# Site Indexer Design Spec

## Context

`/Volumes/Scratch/Sites` contains ~25 CMass directories with ~6,800 sites (each having an `index.html`). There is no central index page to browse them. This tool generates a browsable site index as a static HTML file, served via `python -m http.server` or similar.

## Requirements

1. Rust CLI binary at `/Volumes/Scratch/Sites/indexer`
2. Required CLI argument: root directory to scan
3. Uses `fd index.html <root> --type f` to discover sites
4. Generates `index.html` in the root directory
5. All links are relative paths from the root (no web server built in)
6. Client-side JavaScript sorting on all columns
7. Two title fields: directory name title and HTML `<title>` tag content

## Architecture

Single binary, no library crate.
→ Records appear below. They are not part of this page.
(** * CILisp: the evaluation core of [cilisp.c], embedded and verified

    The C program builds an expression tree out of heap-allocated
    [AST_NODE] blocks that point at each other ([next], [parent],
    [opList], [child]) and at [SYMBOL_TABLE_NODE] blocks, and then reduces
    the tree to a [RET_VAL].  The embedding keeps that shape: blocks live
    in a store indexed by addresses, a C pointer is an [option ptr] with
    [None] for [NULL], the constructors of the tree are store-passing
    functions and the evaluator reads the store.

    Assumptions of the embedding:
    - [double] is IEEE 754 binary64, so [+ - * /], unary minus, [fabs] and
      [sqrt] are the primitive operations of [PrimFloat]; the remaining
      functions of [<math.h>] are parameters (see [libm]);
    - [calloc] and [malloc] succeed, and a block is never handed out twice;
    - a C string is its contents; the size of the block that holds it is
      represented where the program sizes the block itself (the name of
      a symbol node, see [createSymbolNode]) and not where [strdup] does;
    - reading the member of a local that was never assigned yields a
      value the program does not control (see [indeterminate]). *)

From Stdlib Require Import ZArith String List Floats Lia.
From stdpp Require Import base option gmap.

Local Open Scope string_scope.
Local Open Scope float_scope.

(** ** Values: [cilisp.h] *)

Inductive FUNC_TYPE : Set :=
| NEG_FUNC | ABS_FUNC | ADD_FUNC | SUB_FUNC | MULT_FUNC | DIV_FUNC
| REMAINDER_FUNC | EXP_FUNC | EXP2_FUNC | POW_FUNC | LOG_FUNC | SQRT_FUNC
| CBRT_FUNC | HYPOT_FUNC | MAX_FUNC | MIN_FUNC | CUSTOM_FUNC.

Inductive NUM_TYPE : Set := INT_TYPE | DOUBLE_TYPE | NO_TYPE.

Record AST_NUMBER : Set := { type : NUM_TYPE; value : float }.

Definition RET_VAL : Set := AST_NUMBER.

Definition NAN_RET_VAL : RET_VAL := {| type := DOUBLE_TYPE; value := nan |}.
Definition ZERO_RET_VAL : RET_VAL := {| type := INT_TYPE; value := 0 |}.

(** [a == b] on [NUM_TYPE]. *)
Definition NUM_TYPE_eqb (a b : NUM_TYPE) : bool :=
  match a, b with
  | INT_TYPE, INT_TYPE | DOUBLE_TYPE, DOUBLE_TYPE | NO_TYPE, NO_TYPE => true
  | _, _ => false
  end.

(** ** The store *)

Definition ptr : Set := positive.

Inductive AST_NODE_TYPE : Set :=
| NUM_NODE_TYPE | FUNC_NODE_TYPE | SYM_NODE_TYPE | SCOPE_NODE_TYPE.

(** The tag [type] of an [AST_NODE] and its union [data] are one
    inductive type: every constructor of the tree sets both together. *)
Inductive AST_DATA : Set :=
| number (n : AST_NUMBER)
| function (func : FUNC_TYPE) (opList : option ptr)
| symbol (id : string)
| scope (child : option ptr).

Definition node_type (d : AST_DATA) : AST_NODE_TYPE :=
  match d with
  | number _ => NUM_NODE_TYPE
  | function _ _ => FUNC_NODE_TYPE
  | symbol _ => SYM_NODE_TYPE
  | scope _ => SCOPE_NODE_TYPE
  end.

Record AST_NODE : Set := {
  parent : option ptr;
  symbolTable : option ptr;
  data : AST_DATA;
  next : option ptr
}.

Record SYMBOL_TABLE_NODE : Set := {
  sym_id : option string;
  sym_value : option ptr;
  sym_next : option ptr;
  sym_type : NUM_TYPE
}.

(** [nodes] holds the live [AST_NODE] blocks, [symbols] the live
    [SYMBOL_TABLE_NODE] blocks, [brk] is the next address [calloc] returns. *)
Record heap : Type := {
  nodes : gmap ptr AST_NODE;
  symbols : gmap ptr SYMBOL_TABLE_NODE;
  brk : ptr
}.

Definition empty_heap : heap := {| nodes := ∅; symbols := ∅; brk := 1%positive |}.

(** ** Effects: what a call prints and how it ends *)

Inductive event : Set :=
| Warning (msg : string)   (* warning(msg) *)
| Error (msg : string)     (* yyerror(msg), followed by exit(1) *)
| Printf (msg : string).   (* printf(msg) *)

Inductive outcome (A : Type) : Type :=
| Return (a : A)   (* the call returns a *)
| Exit             (* the process ended in exit(1) *)
| Undefined        (* NULL or freed block dereferenced, strcmp on NULL *)
| OutOfFuel.       (* the bound on loops and recursion ran out *)

Arguments Return {A} a.
Arguments Exit {A}.
Arguments Undefined {A}.
Arguments OutOfFuel {A}.

(** A computation: the events it emitted, in order, and its outcome. *)
Definition M (A : Type) : Type := (list event * outcome A)%type.

Definition ret {A} (a : A) : M A := ([], Return a).

Definition bind {A B} (m : M A) (k : A → M B) : M B :=
  match m with
  | (out, Return a) => let (out', r) := k a in ((out ++ out')%list, r)
  | (out, Exit) => (out, Exit)
  | (out, Undefined) => (out, Undefined)
  | (out, OutOfFuel) => (out, OutOfFuel)
  end.

Notation "'do' x <- m ; k" := (bind m (fun x => k))
  (at level 10, x pattern, m at level 100, k at level 200).
Notation "m ;; k" := (bind m (fun _ => k))
  (at level 100, k at level 200, right associativity).

Definition undefined {A} : M A := ([], Undefined).
Definition out_of_fuel {A} : M A := ([], OutOfFuel).

(** [warning]: report and go on. *)
Definition warning (msg : string) : M unit := ([Warning msg], Return tt).

(** [yyerror]: report and [exit(1)]. *)
Definition yyerror {A} (msg : string) : M A := ([Error msg], Exit).

Definition printf (msg : string) : M unit := ([Printf msg], Return tt).

(** [strcmp(a, b) == 0]; a [NULL] argument is undefined behaviour. *)
Definition strcmp_eq0 (a b : option string) : M bool :=
  match a, b with
  | Some s, Some t => ret (String.eqb s t)
  | _, _ => undefined
  end.

(** Reading and writing blocks. *)
Definition load (h : heap) (p : option ptr) : M AST_NODE :=
  match p with
  | None => undefined
  | Some a => match nodes h !! a with Some n => ret n | None => undefined end
  end.

Definition load_sym (h : heap) (p : option ptr) : M SYMBOL_TABLE_NODE :=
  match p with
  | None => undefined
  | Some a => match symbols h !! a with Some e => ret e | None => undefined end
  end.

Definition store (a : ptr) (n : AST_NODE) (h : heap) : heap :=
  {| nodes := <[a := n]> (nodes h); symbols := symbols h; brk := brk h |}.

Definition store_sym (a : ptr) (e : SYMBOL_TABLE_NODE) (h : heap) : heap :=
  {| nodes := nodes h; symbols := <[a := e]> (symbols h); brk := brk h |}.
Minimal dependencies.

### Dependencies

- `clap` — CLI argument parsing
- `regex` — extract `<title>` from HTML files
- `chrono` — format modification timestamps

### Modules (all in main.rs unless it grows large)
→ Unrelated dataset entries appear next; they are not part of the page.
(** After the typing: the wait for the send button, the question whether
    the element it returned is enabled, a click on that element when it is,
    and the polling loop, which starts with the wait for the stop button. *)
Lemma press_send_then_poll s :
  let w := WaitClickable (ByCss send_button_css) (wait_time (self s)) in
  exists rest,
    log (snd ((press_send;; poll_loop 3 Unbound) s)) = log s ++ w :: rest /\
    forall b, ans_element (oracle s) (clock s) w = Ok b ->
    forall enabled,
      ans_bool (oracle s) (S (clock s)) (IsEnabled b) = Ok enabled ->
      exists rest',
        rest = IsEnabled b ::
               (if enabled then Click b
                else WaitPresence (ByCss stop_button_css) 3) :: rest'.
Proof.
  cbv zeta.
  assert (Hk : forall st,
             extends (with_call (WaitPresence (ByCss stop_button_css) 3) st)
               (snd (poll_loop 3 Unbound st)))
    by (intros; apply poll_loop_first_call).
  revert Hk. generalize (poll_loop 3 Unbound). intros k Hk.
  unfold press_send, bind, gets, wait_clickable, is_enabled, click, invoke,
    modify, ret. simpl.
  destruct (ans_element (oracle s) (clock s) _) as [b|e1]; simpl.
  2:{ exists []. split; [reflexivity|]. intros b Hb. discriminate. }
  destruct (ans_bool (oracle s) (S (clock s)) (IsEnabled b)) as [[|]|e2] eqn:E2;
    simpl.
  - destruct (ans_unit (oracle s) (S (S (clock s))) (Click b)) as [[]|e3]; simpl.
    + match goal with
      | |- context [k ?st] => destruct (Hk st) as [d Hd]; rewrite Hd
      end.
      simpl. rewrite <- !app_assoc. simpl. eexists. split; [reflexivity|].
      intros b' Hb en Hen. injection Hb as <-. rewrite E2 in Hen.
      injection Hen as <-. eexists. reflexivity.
    + rewrite <- !app_assoc. simpl. eexists. split; [reflexivity|].
      intros b' Hb en Hen. injection Hb as <-. rewrite E2 in Hen.
      injection Hen as <-. eexists. reflexivity.
  - match goal with
    | |- context [k ?st] => destruct (Hk st) as [d Hd]; rewrite Hd
    end.
    simpl. rewrite <- !app_assoc. simpl. eexists. split; [reflexivity|].
    intros b' Hb en Hen. injection Hb as <-. rewrite E2 in Hen.
    injection Hen as <-. eexists. reflexivity.
  - rewrite <- !app_assoc. simpl. eexists. split; [reflexivity|].
    intros b' Hb en Hen. injection Hb as <-. rewrite E2 in Hen. discriminate.
Qed.

Section OpeningMessage.

Context (json_loads : string -> Res json) (json_dumps : json -> string)
        (json_dump_pretty : list cookie -> string).

(** What precedes the opening message leaves the configured attributes and
    a prompt area. *)
Lemma prepare_operational cfg :
  ensures (fun _ => True)
    (prepare_session json_loads json_dumps json_dump_pretty cfg)
    (attr (operational cfg)).
Proof.
  unfold prepare_session.
  eapply ensures_bind; [apply ensures_true|intros _].
  eapply ensures_bind; [apply ensures_true|intros _].
  eapply ensures_bind with
    (R := fun s => driver_path (self s) = cfg_driver_path cfg).
  { apply ensures_modify. intros s _. reflexivity. }
  intros _.
  eapply ensures_bind with
    (R := fun s => driver_path (self s) = cfg_driver_path cfg /\
                   url (self s) = cfg_url cfg).
  { apply ensures_modify. intros s H. split; [exact H|reflexivity]. }
  intros _.
  eapply ensures_bind with (R := attr (configured cfg)).
  { apply ensures_modify. intros s [H1 H2]. repeat split; assumption. }
  intros _.
  do 5 (eapply ensures_bind;
        [ apply ensures_preserves; conv_frame;
          first [ apply any_load_cookies; intros; assumption
                | apply attr_manual_login ]
        | intros ? ]).
  eapply ensures_bind.
  { apply ensures_preserves. unfold select_model, check_chatgpt4o. conv_frame. }
  intros _. unfold locate_controls.
  do 2 (eapply ensures_bind; [apply ensures_preserves; conv_frame|intros ?]).
  eapply ensures_bind with (R := attr (operational cfg)).
  { apply ensures_modify. intros s H. split; [exact H|]. simpl. eauto. }
  intros _. apply ensures_preserves. conv_frame.
Qed.

(** With a context, the calls of [__init__] after the preparation are those
    of the request for the opening message. *)
Lemma init_opening cfg s s1 :
  Str.truthy (cfg_context_content cfg) = true ->
  prepare_session json_loads json_dumps json_dump_pretty cfg s = (Ok tt, s1) ->
  log (snd (__init__ json_loads json_dumps json_dump_pretty cfg s))
  = log (snd (send_request
                (Str.replace_char Str.at_sign Str.newline
                   (cfg_context_content cfg)) s1)).
Proof.
  intros Htruthy Hprep. unfold __init__.
  rewrite (bind_ok _ _ _ _ _ Hprep). unfold send_context. rewrite Htruthy.
  rewrite join_split_replace. unfold bind, ret, modify.
  destruct (send_request _ s1) as [[a|e] s2]; reflexivity.
Qed.

(** C4. With a non-empty [context_content], once the preparation has
    succeeded, the calls of [__init__] are those of the opening message: the
    configured text with every [@] replaced by a newline.  The keys sent
    are each line of that text followed by SHIFT+RETURN, cut short only
    when the page refuses a call.  When the page takes the typing, the
    calls are the focus script, a click on the prompt area, the key
    sequences, then the wait for the send button; the element that wait
    returns is asked whether it is enabled; it is clicked next when it
    reports enabled, and when it reports disabled no click follows: the
    next call is the first wait of the polling loop.  For
    [Hello@How are you?] the text is [Hello], a newline, [How are you?]. *)
Theorem context_content_is_opening_message :
  (forall cfg s,
     let request :=
       Str.replace_char Str.at_sign Str.newline (cfg_context_content cfg) in
     let s1 :=
       snd (prepare_session json_loads json_dumps json_dump_pretty cfg s) in
     let opening :=
       drop (length (log s1))
         (log (snd (__init__ json_loads json_dumps json_dump_pretty cfg s))) in
     let wait := WaitClickable (ByCss send_button_css) (cfg_wait_time cfg) in
     let typed := 2 + length (keys_of_lines (Str.split Str.newline request)) in
     Str.truthy (cfg_context_content cfg) = true ->
     fst (prepare_session json_loads json_dumps json_dump_pretty cfg s)
       = Ok tt ->
     exists area,
       prompt_text_area (self s1) = Some area /\
       typed_keys opening
         `prefix_of` keys_of_lines (Str.split Str.newline request) /\
       (takes_typing (oracle s1) area ->
        exists rest,
          opening = typing_steps area request ++ wait :: rest /\
          forall b,
            ans_element (oracle s1) (clock s1 + typed) wait = Ok b ->
            forall enabled,
              ans_bool (oracle s1) (S (clock s1 + typed)) (IsEnabled b)
                = Ok enabled ->
              exists rest',
                rest = IsEnabled b ::
                       (if enabled then Click b
                        else WaitPresence (ByCss stop_button_css) 3)
                       :: rest')) /\
  Str.join Str.nl (Str.split Str.at_sign "Hello@How are you?")
    = "Hello" +:+ Str.nl +:+ "How are you?".
Proof.
  split; [|reflexivity].
  intros cfg s. cbv zeta. intros Htruthy Hok.
  destruct (prepare_session json_loads json_dumps json_dump_pretty cfg s)
    as [r s1] eqn:Hprep. cbn [fst snd] in *. subst r.
  destruct (prepare_operational cfg s tt s1 I Hprep)
    as [(_ & _ & Hw) [area Harea]].
  rewrite (init_opening cfg s s1 Htruthy Hprep).
  set (request := Str.replace_char Str.at_sign Str.newline
                    (cfg_context_content cfg)).
  change (drop (length (log s1)) (log (snd (send_request request s1))))
    with (issued (send_request request) s1).
  exists area. split; [exact Harea|]. split.
  { apply (send_request_keys request s1 area Harea). }
  intros Htakes.
  assert (Hrun : send_request request s1
                 = (type_request area request;;
                    (press_send;; poll_loop 3 Unbound)) s1).
  { unfold send_request, submit. unfold bind at 1, gets. rewrite Harea.
    apply bind_assoc. }
  unfold issued. rewrite Hrun. unfold bind at 1.
  rewrite (type_request_run area request s1 Htakes).
  match goal with
  | |- context [(press_send;; poll_loop 3 Unbound) ?st] => set (s2 := st)
  end.
  destruct (press_send_then_poll s2) as (rest & Hlog & Hb). cbv zeta in *.
  subst s2. cbn [log self oracle clock] in Hlog, Hb. rewrite Hw in Hlog, Hb.
  assert (Htyped : length (typing_steps area request)
                   = 2 + length (keys_of_lines (Str.split Str.newline request)))
    by (unfold typing_steps; cbn [length]; rewrite length_fmap; reflexivity).
  rewrite Htyped in Hb.
  exists rest. split.
  - rewrite Hlog, <- app_assoc, drop_app_length. reflexivity.
  - exact Hb.
Qed.

End OpeningMessage.

Lemma context_content_is_opening_message_witness :
  exists rest,
    drop
      (length (log (snd (prepare_session loads_sample dumps_sample
                           dump_pretty_sample sample_config
                           (boot labelled_page ∅)))))
      (log (snd (__init__ loads_sample dumps_sample dump_pretty_sample
                   sample_config (boot labelled_page ∅))))
    = typing_steps 1 ("Hello" +:+ Str.nl +:+ "How are you?")
      ++ WaitClickable (ByCss send_button_css) 10
      :: IsEnabled 9 :: Click 9 :: rest.
Proof.
  assert (Hprep : fst (prepare_session loads_sample dumps_sample
                         dump_pretty_sample sample_config
                         (boot labelled_page ∅)) = Ok tt)
    by (vm_compute; reflexivity).
  destruct (proj1 (context_content_is_opening_message loads_sample
                     dumps_sample dump_pretty_sample)
              sample_config (boot labelled_page ∅) eq_refl Hprep)
    as (area & Harea & _ & H).
  assert (Hone : area = 1) by (vm_compute in Harea; congruence). subst area.
  destruct H as (rest & Hopening & Hbutton).
  { intros n. repeat split. }
  assert (Hclick : exists rest', rest = IsEnabled 9 :: Click 9 :: rest').
  { apply (Hbutton 9) with (enabled := true); vm_compute; reflexivity. }
  destruct Hclick as [rest' ->].
  exists rest'. exact Hopening.
Defined.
- **CLI parsing**: clap-derived struct with one required positional arg (`root_dir: PathBuf`)
- **Discovery**: shell out to `fd`, parse stdout into `Vec<PathBuf>`
- **Metadata collection**: for each path, build `SiteEntry`
- **HTML generation**: render entries into a self-contained HTML string
- **File output**: write HTML to `<root_dir>/index.html`

### Data Model

```rust
struct SiteEntry {
    /// Relative path from root to the index.html (e.g., "CMassD2/sites/aiice.quest-v1/index.html")
    rel_path: String,
    /// Directory containing index.html, relative (e.g., "CMassD2/sites/aiice.quest-v1/")
    dir_path: String,
    /// Directory name title — last component of parent dir (e.g., "aiice.quest-v1")
    dir_title: String,
    /// HTML <title> tag content extracted from the file, or empty string
    html_title: String,
    /// File size in bytes
    size: u64,
    /// Last modified timestamp (ISO 8601 string)
    modified: String,
}
```

### Discovery

```
fd index.html <root> --type f
```

- Run via `std::process::Command`
- If `fd` not found, print error: "Error: `fd` is required but not installed. Install it: https://github.com/sharkdp/fd" and exit 1
- Parse stdout: one path per line, convert to `PathBuf`

### Metadata Extraction

For each discovered `index.html`:

1. **Relative path**: strip root prefix from absolute path
2. **Directory path**: parent directory of the index.html, relative
3. **Directory title**: last component of the parent directory (e.g., "aiice.quest-v1")
4. **HTML title**: read first 4KB of file, regex `<title>(.*?)</title>` (case-insensitive, dotall)
5. **Size**: `fs::metadata().len()`
6. **Modified**: `fs::metadata().modified()` → format as `YYYY-MM-DD HH:MM`

Errors in reading/parsing any individual file are logged to stderr and the entry uses defaults (empty title, 0 size, no date).

### HTML Generation

Self-contained HTML with embedded CSS and JS. No external dependencies.

**Table columns:**
| Column | Data | Sort type |
|--------|------|-----------|
| # | Row number | Numeric |
| Path | Relative directory path (clickable link) | String |
| Dir Title | Directory name (e.g., "aiice.quest-v1") | String |
| HTML Title | `<title>` tag content from index.html | String |
| Size | File size (human-readable display, raw bytes as data attribute) | Numeric (by raw bytes) |
| Modified | Last modified date | Date string |

**Sorting behavior:**
- Click column header to sort ascending
- Click again to sort descending
- Active column shows ▲ (asc) or ▼ (desc) indicator
- Default: sorted by Path ascending
- Row numbers re-index after each sort

**Styling:**
- Clean, minimal table with alternating row colors
- Sticky header row
- Responsive width
- Monospace font for paths

### Output

Write generated HTML to `<root_dir>/index.html`.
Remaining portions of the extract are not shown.